### Instructions to follow
From the records below, transcribe only the lines running from the one with "fitter, the geometry-to-path" through the one with "of the projection". Keep both of those end lines.

### Exercise data
--------

(** * Beam ICB localiser: the geometry pipeline and the two chart renderers

    A shallow embedding of [app.js]: the Mercator projector, the bounds
    fitter, the geometry-to-path compiler, the region map renderer with its
    selection handle, and the grouped-bar and single-line chart renderers,
    followed by the properties of the design document that concern them.

    Modelling conventions.
    - Numbers.  A JavaScript number is a [num]: a finite value, [Infinity],
      [-Infinity] or [NaN].  Finite values are real numbers; overflow,
      underflow and the sign of zero are not modelled (a zero divisor is the
      positive zero, which is the only zero divisor the code produces).  The
      three special values are kept because the degenerate paths of the code
      produce them and comparisons, [Math.min] and [Math.max] treat them
      specially.
    - Rounding.  The arithmetic of the bounds fitter and of the projection
      it returns ([fitBounds], [project]) is rounded operation by operation
      to binary64: 53 significant bits, round to nearest, ties to even, the
      exponent range unbounded ([round64], the operators of the scope
      [fp]).  There the code subtracts nearly equal numbers and the
      rounding decides where a pixel lands.  Everywhere else, the Mercator
      projector included, the arithmetic is exact: the program differs from
      it in the last bits of a result only.
    - Data.  The contents of coordinate arrays and of series values are
      [value]s: [undefined], [null], a number, or an array of values.
      Strings, booleans and objects do not occur inside them; records are
      used for the objects whose fields the code reads by name.
    - Exceptions.  Code that can raise a [TypeError] returns a [result].
    - Loops whose bound is a number ([for (t = ..; t <= ..; t += step)]) take
      fuel and return [None] when it runs out.
    - The DOM.  An element is a tag, an ordered attribute list, a text and
      children.  [el] stringifies attribute values with [String(v)]; the
      model keeps the value as it was before that conversion.  A renderer
      returns the children of its svg in the order in which it appends
      them; the svg root, the container and the event listeners are left
      out.
    - [Number::toString] on a positive number that is not an integer below
      2^53 is taken from the host ([NumberToString]). *)

From Stdlib Require Import Reals Lra Lia ZArith List String Ascii Bool.
From Stdlib Require Import DecimalString.
Import ListNotations.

--------

### Reply to the task
    fitter, the geometry-to-path compiler, the region map renderer with its
    selection handle, and the grouped-bar and single-line chart renderers,
    followed by the properties of the design document that concern them.

    Modelling conventions.
    - Numbers.  A JavaScript number is a [num]: a finite value, [Infinity],
      [-Infinity] or [NaN].  Finite values are real numbers; overflow,
      underflow and the sign of zero are not modelled (a zero divisor is the
      positive zero, which is the only zero divisor the code produces).  The
      three special values are kept because the degenerate paths of the code
      produce them and comparisons, [Math.min] and [Math.max] treat them
      specially.
    - Rounding.  The arithmetic of the bounds fitter and of the projection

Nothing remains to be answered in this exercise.